(** X2: the identity and zero placeholders convert exactly when the
    ambient space has a local factor: in the trivial space (also the
    default, their own space) the identity raises the error about missing
    local factors and the zero the error of a tensor product without
    arguments; otherwise both give an object whose dimensions are those
    of the local factors, in order. *)
Theorem placeholders_need_a_factor (fuel : nat) (fs : HilbertSpace) :
  (fs = [] ->
   convert_to_qutip (S fuel) IdentityOperator (Some fs) None =
     Raise (mkErr ValueError
              ("full_space " ++ str_space fs ++ " does not have local factors")%string) /\
   convert_to_qutip (S fuel) IdentityOperator None None =
     Raise (mkErr ValueError
              ("full_space " ++ str_space [] ++ " does not have local factors")%string) /\
   convert_to_qutip (S fuel) ZeroOperator (Some fs) None =
     Raise (mkErr TypeError "Requires at least one input argument")) /\
  (fs <> [] ->
   exists q z,
     convert_to_qutip (S fuel) IdentityOperator (Some fs) None = Ok (PQobj q) /\
     convert_to_qutip (S fuel) ZeroOperator (Some fs) None = Ok (PQobj z) /\
     dims q = (factor_dims fs, factor_dims fs) /\
     dims z = (factor_dims fs, factor_dims fs)).
Proof.
  split.
  - intros ->; repeat split; reflexivity.
  - intros Hne; destruct fs as [| h t]; [contradiction |].
    exists (fold_left kron2 (map (fun s => qeye (ls_dimension s)) t) (qeye (ls_dimension h))),
           (fold_left kron2 (map (fun s => qzeros (ls_dimension s)) t) (qzeros (ls_dimension h))).
    split; [| split; [| split]].
    + change (tensor (qeyes (h :: t)) =
              Ok (PQobj (fold_left kron2 (map (fun s => qeye (ls_dimension s)) t)
                                   (qeye (ls_dimension h))))).
      rewrite <- (tensor_qobjs (qeye (ls_dimension h))).
      unfold qeyes; simpl; rewrite map_map; reflexivity.
    + change (tensor (map (fun s => PQobj (qzeros (ls_dimension s))) (h :: t)) =
              Ok (PQobj (fold_left kron2 (map (fun s => qzeros (ls_dimension s)) t)
                                   (qzeros (ls_dimension h))))).
      rewrite <- (tensor_qobjs (qzeros (ls_dimension h))).
      cbn [map]; rewrite map_map; reflexivity.
    + apply tensor_square_dims; [reflexivity |].
      clear Hne; induction t as [| x t IH]; simpl; constructor;
        [reflexivity | exact IH].
    + apply tensor_square_dims; [apply qzeros_dims |].
      clear Hne; induction t as [| x t IH]; simpl; constructor;
        [apply qzeros_dims | exact IH].
Qed.
(** *** Objects *)

(** [o[k]]: the value of property [k], [undefined] when [o] has none. *)
Fixpoint get (k : string) (o : obj) : value :=
  match o with
  | [] => VUndefined
  | (k', v) :: rest => if String.eqb k k' then v else get k rest
  end.

(** [o[k] = v]: overwrite in place when [k] exists, append otherwise. *)
Fixpoint set (k : string) (v : value) (o : obj) : obj :=
  match o with
  | [] => [(k, v)]
  | (k', v') :: rest =>
      if String.eqb k k' then (k', v) :: rest else (k', v') :: set k v rest
  end.

(** [Object.keys(o)]. *)
Definition keys (o : obj) : list string := map fst o.

Definition has (k : string) (o : obj) : bool :=
  existsb (String.eqb k) (keys o).

(** Property read [v.k] on an arbitrary value.  Arrays and strings carry
    [length]; the other names the template reads exist on plain objects only. *)
Definition prop (v : value) (k : string) : value :=
  match v with
  | VObj o => get k o
  | VArr l => if String.eqb k "length" then VNum (Int (Z.of_nat (List.length l))) else VUndefined
  | VStr s => if String.eqb k "length" then VNum (Int (Z.of_nat (String.length s))) else VUndefined
  | _ => VUndefined
  end.

(** *** Truthiness and the short-circuit operators *)

Definition number_is_zero (n : number) : bool :=
  match n with
  | NaN => true
  | Dec m _ => m =? 0
  end.

(** ToBoolean: [undefined], [null], [false], [0], [NaN] and the empty
    string are falsy, every other value is truthy. *)
Definition truthy (v : value) : bool :=
  match v with
  | VUndefined | VNull => false
  | VBool b => b
  | VNum n => negb (number_is_zero n)
  | VStr s => negb (String.eqb s EmptyString)
  | VArr _ | VObj _ => true
  end.

(** [a || b]. *)
Definition or_else (a b : value) : value := if truthy a then a else b.

(** [a && b]. *)
Definition and_then (a b : value) : value := if truthy a then b else a.

(** [v == null]: true of [null] and [undefined] only. *)
Definition nullish (v : value) : bool :=
  match v with
  | VUndefined | VNull => true
  | _ => false
  end.

(** [v === 'lit']. *)
Definition is_str (v : value) (lit : string) : bool :=
  match v with
  | VStr s => String.eqb s lit
  | _ => false
  end.

(** *** Strings *)

(** [s.slice(0, n)]. *)
Definition take (n : nat) (s : string) : string := substring 0 n s.

(** [s.slice(n)]. *)
Fixpoint drop (n : nat) (s : string) : string :=
  match n, s with
  | O, _ => s
  | S n', String _ s' => drop n' s'
  | S _, EmptyString => EmptyString
  end.

(** [s.replace(pat, rep)] with a string pattern: the first occurrence only. *)
Fixpoint replace_first (pat rep s : string) : string :=
  if String.prefix pat s then rep ++ drop (String.length pat) s
  else match s with
       | EmptyString => EmptyString
       | String c s' => String c (replace_first pat rep s')
       end.
(** The callback of [timeRecordSchema.superRefine]: five [if]
    statements in a row, none of which returns early. *)
Definition time_record_refine (e : env) (data : time_record_data)
  : list issue :=
  add_if (truthy (am_time_in data) && truthy (am_time_out data)
          && date_le (clock_date e (am_time_out data))
                     (clock_date e (am_time_in data)))
         am_order_issue
  ++ add_if (truthy (pm_time_in data) && truthy (pm_time_out data)
             && date_le (clock_date e (pm_time_out data))
                        (clock_date e (pm_time_in data)))
            pm_order_issue
  ++ add_if (truthy (am_time_out data) && truthy (pm_time_in data)
             && date_le (clock_date e (pm_time_in data))
                        (clock_date e (am_time_out data)))
            overlap_issue
  ++ add_if (is_present (status data)
             && (negb (truthy (am_time_in data))
                 || negb (truthy (am_time_out data)))
             && (negb (truthy (pm_time_in data))
                 || negb (truthy (pm_time_out data))))
            incomplete_issue
  ++ add_if (date_gt (new_Date e (date data)) (today_midnight e))
            future_date_issue.

Definition timeRecordSchema (e : env) (data : time_record_data)
  : list issue :=
  time_record_object_issues data ++ time_record_refine e data.

End Validations.

(** ** The record-validation rules in the words of the specification *)

Module RecordRules.
Import Validations.

(** The five rule codes of the Record Validator. *)
Inductive rule : Set :=
| InvalidSessionOrder_am
| InvalidSessionOrder_pm
| SessionOverlap
| IncompleteSessionForPresent
| FutureDateNotAllowed.

(** A typed candidate record: clock times in minutes since midnight,
    the date as a day number. *)
Record candidate : Set := {
  c_am_in : option Z;
  c_am_out : option Z;
  c_pm_in : option Z;
  c_pm_out : option Z;
  c_status : time_record_status;
  c_date : Z
}.

(** Both values are set and the second is not after the first. *)
Definition not_after (first second : option Z) : bool :=
  match first, second with
  | Some a, Some b => (b <=? a)%Z
  | _, _ => false
  end.

Definition complete (t_in t_out : option Z) : bool :=
  match t_in, t_out with
  | Some _, Some _ => true
  | _, _ => false
  end.

(** Rule by rule, whether the candidate violates it; [today] is the
    business calendar date. *)
Definition violated (today : Z) (c : candidate) (r : rule) : bool :=
  match r with
  | InvalidSessionOrder_am => not_after (c_am_in c) (c_am_out c)
  | InvalidSessionOrder_pm => not_after (c_pm_in c) (c_pm_out c)
  | SessionOverlap => not_after (c_am_out c) (c_pm_in c)
  | IncompleteSessionForPresent =>
      is_present (c_status c)
      && negb (complete (c_am_in c) (c_am_out c)
               || complete (c_pm_in c) (c_pm_out c))
  | FutureDateNotAllowed => (today <? c_date c)%Z
  end.

Definition session_rules : list rule :=
  [InvalidSessionOrder_am; InvalidSessionOrder_pm; SessionOverlap;
   IncompleteSessionForPresent].

Definition all_rules : list rule := session_rules ++ [FutureDateNotAllowed].

Definition violated_rules (today : Z) (c : candidate) : list rule :=
  filter (violated today c) all_rules.

(** The issue by which the schema reports a rule. *)
Definition issue_of (r : rule) : issue :=
  match r with
  | InvalidSessionOrder_am => am_order_issue
  | InvalidSessionOrder_pm => pm_order_issue
  | SessionOverlap => overlap_issue
  | IncompleteSessionForPresent => incomplete_issue
  | FutureDateNotAllowed => future_date_issue
  end.

(** *** How the form layer writes a typed record *)

Definition digit_char (d : Z) : ascii := ascii_of_N (Z.to_N (48 + d)).

Definition two_digits (n : Z) (rest : string) : string :=
  String (digit_char (n / 10)) (String (digit_char (n mod 10)) rest).

(** [HH:MM], the value of a time input. *)
Definition hhmm (h m : Z) : string :=
  two_digits h (String ":" (two_digits m EmptyString)).

(** [YYYY-MM-DD], the value of a date input. *)
Definition iso_date (y m d : Z) : string :=
  two_digits (y / 100)
    (two_digits (y mod 100)
       (String "-" (two_digits m (String "-" (two_digits d EmptyString))))).

Inductive encodes_time : opt_string -> option Z -> Prop :=
| enc_undefined : encodes_time None None
| enc_empty : encodes_time (Some EmptyString) None
| enc_clock (h m : Z) :
    (0 <= h <= 23)%Z -> (0 <= m <= 59)%Z ->
    encodes_time (Some (hhmm h m)) (Some (h * 60 + m)%Z).

Inductive encodes_date : string -> Z -> Prop :=
| enc_date (y m d : Z) :
    (0 <= y <= 9999)%Z -> (1 <= m <= 12)%Z ->
    (1 <= d <= days_in_month y m)%Z ->
    encodes_date (iso_date y m d) (days_from_civil y m d).

Definition encodes (data : time_record_data) (c : candidate) : Prop :=
  encodes_time (am_time_in data) (c_am_in c) /\
  encodes_time (am_time_out data) (c_am_out c) /\
  encodes_time (pm_time_in data) (c_pm_in c) /\
  encodes_time (pm_time_out data) (c_pm_out c) /\
  status data = c_status c /\
  encodes_date (date data) (c_date c).

(** The business calendar date: the local date of the current
    instant. *)
Definition local_today (e : env) : Z :=
  ((now e + tz_offset e * msPerMinute) / msPerDay)%Z.

(** The instant of local midnight on 2000-01-01. *)
Definition clock_base (e : env) : Z :=
  (10957 * msPerDay - tz_offset e * msPerMinute)%Z.

(** The same trainee form with another hourly rate. *)
Definition with_hourly_rate (data : trainee_data) (x : option number)
  : trainee_data :=
  {| user_id := user_id data;
     company_id := company_id data;
     employee_id := employee_id data;
     trainee_type_ := trainee_type_ data;
     hourly_rate := x;
     max_weekly_hours := max_weekly_hours data;
     total_required_hours := total_required_hours data;
     start_date := start_date data;
     end_date := end_date data;
     school_name := school_name data;
     course := course data;
     year_level := year_level data |}.

End RecordRules.

(** ** Concrete records, tables and forms *)

Module Scenarios.
Import Numeric TimeRecords Payroll.

(** A day of 08:00-12:01 and 13:00-17:01. *)
Definition odd_minutes_record : time_record_input :=
  {| in_trainee_id := 1%N;
     in_date := 20103%Z;
     in_am_time_in := Some (hms 8 0 0);
     in_am_time_out := Some (hms 12 1 0);
     in_pm_time_in := Some (hms 13 0 0);
     in_pm_time_out := Some (hms 17 1 0);
     in_notes := None;
     in_status := Some present |}.

(** Scenario A: 08:00-12:00 and 13:00-17:00. *)
Definition scenario_a_record : time_record_input :=
  {| in_trainee_id := 1%N;
     in_date := 20103%Z;
     in_am_time_in := Some (hms 8 0 0);
     in_am_time_out := Some (hms 12 0 0);
     in_pm_time_in := Some (hms 13 0 0);
     in_pm_time_out := Some (hms 17 0 0);
     in_notes := None;
     in_status := Some present |}.

(** 08:00:00-09:00:04 and 13:00:00-13:00:14: 3618 seconds in all, which
    is 1.005 hours exactly. *)
Definition tie_record : time_record_input :=
  {| in_trainee_id := 1%N;
     in_date := 20103%Z;
     in_am_time_in := Some (hms 8 0 0);
     in_am_time_out := Some (hms 9 0 4);
     in_pm_time_in := Some (hms 13 0 0);
     in_pm_time_out := Some (hms 13 0 14);
     in_notes := None;
     in_status := Some present |}.

(** Scenario C: 08:00 in, 07:00 out. *)
Definition scenario_c_record : time_record_input :=
  {| in_trainee_id := 1%N;
     in_date := 20103%Z;
     in_am_time_in := Some (hms 8 0 0);
     in_am_time_out := Some (hms 7 0 0);
     in_pm_time_in := None;
     in_pm_time_out := None;
     in_notes := None;
     in_status := Some present |}.

(** Scenario D: a paid intern capped at 16 hours a week who works
    08:00-12:00 from Monday 2025-01-13 to Friday 2025-01-17. *)
Definition morning (tid : uuid) (d : sql_date) : time_record_input :=
  {| in_trainee_id := tid;
     in_date := d;
     in_am_time_in := Some (hms 8 0 0);
     in_am_time_out := Some (hms 12 0 0);
     in_pm_time_in := None;
     in_pm_time_out := None;
     in_notes := None;
     in_status := Some present |}.

Definition juancho : trainee :=
  {| t_id := 3%N;
     t_user_id := 30%N;
     t_trainee_type := paid_intern;
     t_hourly_rate := Some (15050 # 100);
     t_max_weekly_hours := 16;
     t_total_required_hours := None;
     t_status := Some active |}.

Definition scenario_d_db : database :=
  {| users := [ {| u_id := 30%N; u_first_name := "Juancho";
                   u_last_name := "Cruz" |} ];
     trainees := [juancho];
     time_records :=
       stored_rows (map (morning 3%N) [20101; 20102; 20103; 20104; 20105]%Z)
  |}.

(** Scenario E: an ojt trainee required to render 500 hours, with fifteen
    days of 08:00-12:00 and 13:00-17:00 and one morning of 08:00-13:00,
    125 hours in all. *)
Definition full_day (tid : uuid) (d : sql_date) : time_record_input :=
  {| in_trainee_id := tid;
     in_date := d;
     in_am_time_in := Some (hms 8 0 0);
     in_am_time_out := Some (hms 12 0 0);
     in_pm_time_in := Some (hms 13 0 0);
     in_pm_time_out := Some (hms 17 0 0);
     in_notes := None;
     in_status := Some present |}.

----------------------------------------

Among the entries, how many lines include the string "else"? Please reply with only the number.

7